Figure 1 shows the average weight change for each group of female octopuses (males will be considered in a separate section, below) plotted relative to the weight of each animal at the time (day 0) of its first 14C injection.
Starved controls showed a steady weight loss throughout the experiment (and have been omitted from Fig. 1). The animals shrunk steadily, mainly by loss of flesh from the arms, so that by the end of the experiment, having lost up to 50% of their body weight, they appeared notably cadaverous, with disproportionately large eyes and heads. They remained, nevertheless, alert and active, capable, so far as we could observe, of the full range of colour and skin texture changes to be seen in animals kept in aquaria. Starvation, per se, does not lead to the apparently inevitable degenerative changes seen in mature octopuses. Fed controls gained little weight during the first week-they were anaesthetized twice during this period, had arm samples taken, and were in any case starving at the beginning of the experiment so perhaps it is not very surprising. After the first week, they showed a steady weight gain of about 3·25 g per day. The food ration of about 10 g per day (crabs alternating with fish, 1 day crab, 2 days fish) was evidently sufficient to sustain a modest growth in normal animals. On day 28 the ‘master’ animals were killed; the two remaining controls actually lost weight after this, perhaps because the temperature was abnormally high (27 °C against 24 ± 1·0 °C during most of the experiment) at the time.

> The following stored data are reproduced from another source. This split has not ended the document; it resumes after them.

(** * Watercolour painting pipeline: the Gemini service call and the React
      application state around it.

    The development follows the two source files:
    - [GeminiService]: [generateWatercolourPainting] of src/geminiService.ts,
      its input pattern, its retry loop and its error wrapping;
    - [App]: the state and the handlers of the [App] component
      ([initMap], [captureMapView], [handleShow3DView],
      [handleGenerateWatercolour], [handleBackToMap]).

    JavaScript strings are sequences of UTF-16 code units, and this is how
    they are modelled ([JsString]); string literals of the source are written
    as UTF-8 text and decoded by [lit]. *)

From Stdlib Require Import List NArith ZArith Bool Ascii String Lia.
From Stdlib Require Import DecimalString.
Import ListNotations.

Set Implicit Arguments.

(* ================================================================= *)
(** ** JavaScript strings *)

Module Js.

Definition CodeUnit := N.
Definition JsString := list CodeUnit.

(** Decoding of a UTF-8 byte sequence (a Rocq string literal) into UTF-16
    code units.  Code points above U+FFFF become a surrogate pair. *)
Definition cont (a : ascii) : N := N.land (N_of_ascii a) 63.

Fixpoint lit (s : string) : JsString :=
  match s with
  | EmptyString => []
  | String b0 rest =>
      let n0 := N_of_ascii b0 in
      if (n0 <? 128)%N then n0 :: lit rest
      else if (n0 <? 224)%N then
        match rest with
        | String b1 rest1 =>
            (N.land n0 31 * 64 + cont b1)%N :: lit rest1
        | _ => [n0]
        end
      else if (n0 <? 240)%N then
        match rest with
        | String b1 (String b2 rest2) =>
            (N.land n0 15 * 4096 + cont b1 * 64 + cont b2)%N :: lit rest2
        | _ => [n0]
        end
      else
        match rest with
        | String b1 (String b2 (String b3 rest3)) =>
            let cp := (N.land n0 7 * 262144 + cont b1 * 4096
                       + cont b2 * 64 + cont b3)%N in
            let v := (cp - 65536)%N in
            (55296 + N.shiftr v 10)%N :: (56320 + N.land v 1023)%N :: lit rest3
        | _ => [n0]
        end
  end.
(** ** When the scheduler ends normally *)

(** The scheduler always ends. It ends normally exactly when the table
    is not empty and every entry can be delivered: its step is below
    10^4300, no int among its agent id and the fields of its command has
    more than 4300 digits, and its agent id is in [-agents, agents).
    Otherwise it dies: on the empty table of an [IndexError]; at the
    first entry that cannot be delivered, of an [IndexError] when that
    entry can be printed, so that its agent id addresses no queue, and of
    a [ValueError] when it cannot. *)
Theorem scheduler_ends_normally_iff_deliverable (sequence : list entry) (agents : nat) :
  ((run sequence agents).2 = Ok tt <->
     sequence <> [] /\ Forall (deliverable agents) sequence) /\
  (sequence = [] -> (run sequence agents).2 = Raise IndexError) /\
  (forall pre bad post,
     sequence = pre ++ bad :: post ->
     Forall (deliverable agents) pre -> ~ deliverable agents bad ->
     (run sequence agents).2 =
       if in_time 0 bad && announced bad then Raise IndexError else Raise ValueError).
Proof.
  assert (Hfail : forall pre bad post,
            Forall (deliverable agents) pre -> ~ deliverable agents bad ->
            (run (pre ++ bad :: post) agents).2 =
              if in_time 0 bad && announced bad then Raise IndexError else Raise ValueError).
  { intros pre bad post Hpre Hbad. unfold run.
    destruct (in_time 0 bad) eqn:Hin; [destruct (announced bad) eqn:Ha|]; simpl.
    - destruct (control_thread_unaddressable pre bad post (fresh_queues agents))
        as (evs & _ & _ & ->); rewrite ?fresh_queues_length; try done.
      intros Hadd. by apply Hbad.
    - destruct (control_thread_unprinted pre bad post (fresh_queues agents))
        as (evs & _ & _ & ->); rewrite ?fresh_queues_length; try done. by right.
    - destruct (control_thread_unprinted pre bad post (fresh_queues agents))
        as (evs & _ & _ & ->); rewrite ?fresh_queues_length; try done. by left. }
  split; [|split].
  - destruct sequence as [|e0 es]; [split; [done|by intros [? _]]|].
    destruct (first_undeliverable agents (e0 :: es))
      as [Hall | (pre & bad & post & Heq & Hpre & Hbad & _)].
    + unfold run.
      destruct (control_thread_deliverable (e0 :: es) (fresh_queues agents))
        as (evs & _ & _ & Hrun); [done|by rewrite fresh_queues_length|].
      rewrite Hrun. done.
    + rewrite Heq, (Hfail pre bad post Hpre Hbad). split.
      * by destruct (in_time 0 bad && announced bad).
      * intros [_ Hall]. apply Forall_app in Hall as [_ Hall]. by inversion Hall.
  - by intros ->.
  - intros pre bad post -> Hpre Hbad. by apply Hfail.
Qed.

Lemma scheduler_ends_normally_iff_deliverable_witness :
  Forall (deliverable 2) [(0, 0, Takeoff (PFloat 0.5) (PInt 2))] /\
  ~ deliverable 2 (1, 5, Takeoff (PFloat 0.5) (PInt 2)) /\
  (run Examples.unknown_agent 2).2 = Raise IndexError.
Proof.
  assert (Hpre : Forall (deliverable 2) [(0, 0, Takeoff (PFloat 0.5) (PInt 2))]).
  { apply Forall_cons_2; [|apply Forall_nil_2].
    split; [reflexivity|]. split; [reflexivity|]. by exists 0%nat. }
  assert (Hbad : ~ deliverable 2 (1, 5, Takeoff (PFloat 0.5) (PInt 2))).
  { intros (_ & _ & [i Hi]). vm_compute in Hi. discriminate Hi. }
  split; [exact Hpre|]. split; [exact Hbad|].
  apply (proj2 (proj2 (scheduler_ends_normally_iff_deliverable Examples.unknown_agent 2))
           [(0, 0, Takeoff (PFloat 0.5) (PInt 2))]
           (1, 5, Takeoff (PFloat 0.5) (PInt 2))
           [(2, 0, Land (PInt 2))] eq_refl Hpre Hbad).
Defined.
Lemma read_varint_five_bytes_value_witness :
  read_varint storage ([x00] ++ xfe :: x01 :: x02 :: x03 :: x84 :: [x00])
              (storage + len ([x00] ++ xfe :: x01 :: x02 :: x03 :: x84 :: [x00]))
              (storage + len [x00])
  = (Returned (if byte_val x84 <? 0x80
               then le_value [x01; x02; x03; x84]
               else le_value [x01; x02; x03; x84] + (2 ^ 64 - 2 ^ 32)),
     storage + len [x00] + 5).
Proof.
  apply (read_varint_five_bytes_value storage [x00] x01 x02 x03 x84 [x00]).
  - unfold storage. lia.
  - vm_compute. reflexivity.
Defined.

(** [fd 01] and [fe 01 02 03]. *)
Lemma read_varint_truncated_short_forms_witness :
  read_varint storage ([] ++ xfd :: [x01]) (storage + len ([] ++ xfd :: [x01]))
              (storage + len [])
  = (Thrown read_exception, storage + len [] + 1) /\
  read_varint storage ([] ++ xfe :: [x01; x02; x03])
              (storage + len ([] ++ xfe :: [x01; x02; x03])) (storage + len [])
  = (Thrown read_exception, storage + len [] + 1).
Proof.
  apply (read_varint_truncated_short_forms storage [] [x01] [x01; x02; x03]).
  - cbn [length]. lia.
  - cbn [length]. lia.
  - unfold storage. lia.
  - vm_compute. reflexivity.
  - vm_compute. reflexivity.
Defined.

(** 300 and 70000, one after the other, after a byte [ff]. *)
Lemma read_varint_twice_witness :
  let buf := [xff] ++ varint LittleEndian 300 ++ varint LittleEndian 70000 ++ [x00] in
  read_varint storage buf (storage + len buf) (storage + len [xff])
  = (Returned 300, storage + len [xff] + len (varint LittleEndian 300)) /\
  (x <- read_varint storage buf (storage + len buf) ;;
   y <- read_varint storage buf (storage + len buf) ;; ret (x, y))%cursor
    (storage + len [xff])
  = (Returned (300, 70000),
     storage + len [xff] + len (varint LittleEndian 300)
     + len (varint LittleEndian 70000)).
Proof.
  apply (read_varint_twice LittleEndian storage [xff] [x00] 300 70000).
  - lia.
  - lia.
  - unfold storage. lia.
  - vm_compute. reflexivity.
Defined.

(** [2^32 + 5] and 5 have the same encoding, and the same low 32 bits. *)
Lemma varint_injective_witness : to_uint32 (2 ^ 32 + 5) = to_uint32 5.
Proof.
  apply (varint_injective LittleEndian (2 ^ 32 + 5) 5). vm_compute. reflexivity.
Defined.

Lemma WriteBE_stores_big_endian_witness :
  (2 + 8 <= len (repeat xaa 12) ->
   exists buf',
     WriteBE64 (repeat xaa 12) 2 0x0102030405060708 = Done buf' /\
     len buf' = len (repeat xaa 12) /\
     be_value (field 2 8 buf') = to_uint64 0x0102030405060708 /\
     firstn (Z.to_nat 2) buf' = firstn (Z.to_nat 2) (repeat xaa 12) /\
     skipn (Z.to_nat (2 + 8)) buf' = skipn (Z.to_nat (2 + 8)) (repeat xaa 12)) /\
  (2 + 4 <= len (repeat xaa 12) ->
   exists buf',
     WriteBE32 (repeat xaa 12) 2 0x0102030405060708 = Done buf' /\
     len buf' = len (repeat xaa 12) /\
     be_value (field 2 4 buf') = to_uint32 0x0102030405060708 /\
     firstn (Z.to_nat 2) buf' = firstn (Z.to_nat 2) (repeat xaa 12) /\
     skipn (Z.to_nat (2 + 4)) buf' = skipn (Z.to_nat (2 + 4)) (repeat xaa 12)).
Proof.
  apply (WriteBE_stores_big_endian (repeat xaa 12) 2 0x0102030405060708). lia.
Defined.

(** The last word of a 32-byte result, as [sha256_done] stores it. *)
Example WriteBE32_last_word :
  WriteBE32 (vector 32) 28 0x5be0cd19
  = Done (repeat x00 28 ++ [x5b; xe0; xcd; x19]).
Proof. reflexivity. Qed.

Lemma sha256_done_stores_state_witness :
  exists buf',
    sha256_done (repeat xaa 40) 4 sha256_init = Done buf' /\
    len buf' = len (repeat xaa 40) /\
    be_words 8 (field 4 32 buf') = map to_uint32 sha256_init /\
    firstn (Z.to_nat 4) buf' = firstn (Z.to_nat 4) (repeat xaa 40) /\
    skipn (Z.to_nat (4 + 32)) buf' = skipn (Z.to_nat (4 + 32)) (repeat xaa 40).
Proof.
  apply (sha256_done_stores_state (repeat xaa 40) 4 sha256_init).
  - reflexivity.
  - lia.
  - rewrite len_repeat. lia.
Defined.

(** A block header of 80 bytes takes two blocks. *)
Lemma padded_size_overhead_witness :
  9 <= padded_size 80 - 80 <= 72 /\
  padded_size 80 / 64 = (80 + 72) / 64 /\
  (forall m, m mod 64 = 0 -> 80 + 9 <= m -> padded_size 80 <= m).
Proof.
  apply (padded_size_overhead 80). lia.
Defined.

Lemma double_sha256_reads_byte_count_witness :
  double_sha256 SHA256_ref (api := CSHA256_ref_api) RawCompress [x61; x62; x63; x00] 3
  = double_sha256 SHA256_ref (api := CSHA256_ref_api) RawCompress [x61; x62; x63; x64] 3 /\
  double_sha256 SHA256_ref (api := CSHA256_ref_api) RawCompress [x61; x62; x63; x64] 0
  = double_sha256 SHA256_ref (api := CSHA256_ref_api) RawCompress [] 0.
Proof.
  apply (double_sha256_reads_byte_count SHA256_ref (api := CSHA256_ref_api) RawCompress
           [x61; x62; x63; x64] [x61; x62; x63; x00] 3).
  - unfold len. cbn [length]. lia.
  - unfold len. cbn [length]. lia.
  - reflexivity.
Defined.
Lemma upload_over_existing_file_witness :
  let req := Sample.post (mk_upload "report.pdf" "new") in
  (method req = "POST" /\ FILES req = [mk_upload "report.pdf" "new"]
   /\ MemStorage.exists_ Sample.store0 "uploads/report.pdf" = true
   /\ MemStorage.isdir Sample.store0 "uploads/report.pdf" = false
   /\ OVERWRITE_EXISTING Sample.overwriting = true
   /\ OVERWRITE_EXISTING Sample.cfg = false)
  /\ (exists w,
        _upload_file Sample.overwriting "uploads" id id id req Sample.world0
        = (Ok (Some (HttpResponse (mk_json true "report.pdf" (Some None))
                       (Some "application/json"))), w)
        /\ MemStorage.read (store w) "uploads/report.pdf" = Some "new"
        /\ MemStorage.exists_ (store w) "uploads/report.pdf_1" = false)
  /\ (exists w,
        _upload_file Sample.cfg "uploads" id id id req Sample.world0
        = (Ok (Some (HttpResponse (mk_json true "report.pdf_1" (Some None))
                       (Some "application/json"))), w)
        /\ MemStorage.read (store w) "uploads/report.pdf" = Some "old"
        /\ MemStorage.read (store w) "uploads/report.pdf_1" = Some "new").
Proof.
  cbv zeta. split; [repeat split |]. split.
  - destruct (upload_over_existing_file Sample.overwriting "uploads" id id id
                (Sample.post (mk_upload "report.pdf" "new"))
                (mk_upload "report.pdf" "new") Sample.world0
                "uploads/report.pdf_1"
                (<["uploads/report.pdf_1" := MemStorage.File "new"]>
                   Sample.store0)
                ltac:(reflexivity) ltac:(reflexivity)
                ltac:(vm_compute; reflexivity) ltac:(vm_compute; reflexivity)
                ltac:(vm_compute; reflexivity)) as [Hover _].
    destruct (Hover ltac:(reflexivity) _ _ ltac:(vm_compute; reflexivity)
                ltac:(vm_compute; reflexivity)) as [Hrun _].
    eexists. split; [exact Hrun |]. split; vm_compute; reflexivity.
  - destruct (upload_over_existing_file Sample.cfg "uploads" id id id
                (Sample.post (mk_upload "report.pdf" "new"))
                (mk_upload "report.pdf" "new") Sample.world0
                "uploads/report.pdf_1"
                (<["uploads/report.pdf_1" := MemStorage.File "new"]>
                   Sample.store0)
                ltac:(reflexivity) ltac:(reflexivity)
                ltac:(vm_compute; reflexivity) ltac:(vm_compute; reflexivity)
                ltac:(vm_compute; reflexivity)) as [_ Hkeep].
    destruct (Hkeep ltac:(reflexivity) _ ltac:(vm_compute; reflexivity))
      as (Hrun & _ & Hsame).
    eexists. split; [exact Hrun |]. split; [| vm_compute; reflexivity].
    exact (Hsame mem_save_never_overwrites mem_chmod_keeps_content).
Defined.

(** *** Further properties: the date windows *)

(** X1: the windows of the date filter are nested: a timestamp that passes
    past7days passes thismonth, and one that passes today passes
    thisyear. *)
Theorem filterdate_windows_nested (clk : Clock.t) (t : Z) :
  (truthy (get_filterdate clk "past7days" t) = true ->
   truthy (get_filterdate clk "thismonth" t) = true)
  /\ (truthy (get_filterdate clk "today" t) = true ->
      truthy (get_filterdate clk "thisyear" t) = true).
Proof.
  unfold get_filterdate; cbn [String.eqb Ascii.eqb Bool.eqb andb].
  rewrite !truthy_if_true, !andb_true_iff, !Z.eqb_eq, !Z.leb_le.
  split; [lia | tauto].
Qed.

Lemma filterdate_windows_nested_witness :
  (truthy (get_filterdate Sample.clk "past7days" (1709251199 - 86400)) = true
   /\ truthy (get_filterdate Sample.clk "thismonth" (1709251199 - 86400)) = true)
  /\ (truthy (get_filterdate Sample.clk "today" 1709251199) = true
      /\ truthy (get_filterdate Sample.clk "thisyear" 1709251199) = true).
Proof.
  split.
  - split; [reflexivity |].
    exact (proj1 (filterdate_windows_nested Sample.clk (1709251199 - 86400))
             eq_refl).
  - split; [reflexivity |].
    exact (proj2 (filterdate_windows_nested Sample.clk 1709251199) eq_refl).
Defined.

(** *** Further properties: the site cache *)

Section SiteCacheMore.
Context {Site : Type}.
Implicit Types (cache : gmap string (gmap (option string) Site)).

Lemma register_site_insert cache app (n : option string) (site : Site) :
  register_site app n site cache
  = <[app := <[n := site]> (default ∅ (cache !! app))]> cache.
Proof.
  unfold register_site. destruct (cache !! app) as [sites |] eqn:Hc.
  - now rewrite Hc.
  - rewrite lookup_insert_eq. cbn. now rewrite insert_insert_eq.
Qed.

(** X2: registrations under different keys commute, and registering the
    same site twice under a key is registering it once. *)
Theorem register_site_commutes cache app1 app2 (n1 n2 : option string)
    (s1 s2 : Site) :
  ((app1, n1) <> (app2, n2) ->
   register_site app1 n1 s1 (register_site app2 n2 s2 cache)
   = register_site app2 n2 s2 (register_site app1 n1 s1 cache))
  /\ register_site app1 n1 s1 (register_site app1 n1 s1 cache)
     = register_site app1 n1 s1 cache.
Proof.
  split.
  - intros Hne. rewrite !register_site_insert.
    destruct (decide (app1 = app2)) as [<- | Happ].
    + assert (Hn : n1 <> n2) by congruence.
      rewrite !lookup_insert_eq. cbn. rewrite !insert_insert_eq.
      f_equal. now apply insert_insert_ne.
    + rewrite !lookup_insert_ne by congruence.
      now apply insert_insert_ne.
  - rewrite !register_site_insert. rewrite lookup_insert_eq. cbn.
    now rewrite !insert_insert_eq.
Qed.

(** X3: for an application that has no site [get_site_dict] answers the
    empty dict without asking the resolver; once a site is registered for
    it the resolver is asked, and an application the resolver does not know
    makes the call raise [KeyError]. *)
Theorem get_site_dict_undeployed cache app (n : option string) (site : Site)
    (app_dict : gmap string (list (option string))) :
  cache !! app = None -> app_dict !! app = None ->
  get_site_dict app_dict app cache = Ok ∅
  /\ get_site_dict app_dict app (register_site app n site cache)
     = Raise (KeyError app).
Proof.
  intros Hc Hd. unfold get_site_dict. rewrite Hc. split; [reflexivity |].
  rewrite register_site_insert, lookup_insert_eq. now rewrite Hd.
Qed.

The experimental groups showed the same basic pattern of initial loss followed by a steady weight gain during the second or third weeks of the experiment. The maturing animals with intact ovaries (MF group) gained weight more slowly than the controls. Almost all of their limited weight gain was in the ovary. When the final actual weight (or, for the intermediate points, the estimated ovary weight, see Fig. 1) is deducted, the MF animals can be seen to have lost weight from about 20 days after removal of the subpedunculate lobes.
Ovariectomized animals with activated optic glands showed a surprising gain in weight. Their total weight rose by an average of 3·7 g per day, a little faster than that of controls. In these ovariectomized octopuses the oviduct and oviducal glands increased very greatly in size, at a rate comparable with that found in the MF group (Table 1). The ovariectomized animals were apparently maturing normally, in so far as it is possible to deduce this from the condition of their sex ducts. Yet they gained weight, unlike octopuses with intact ovaries.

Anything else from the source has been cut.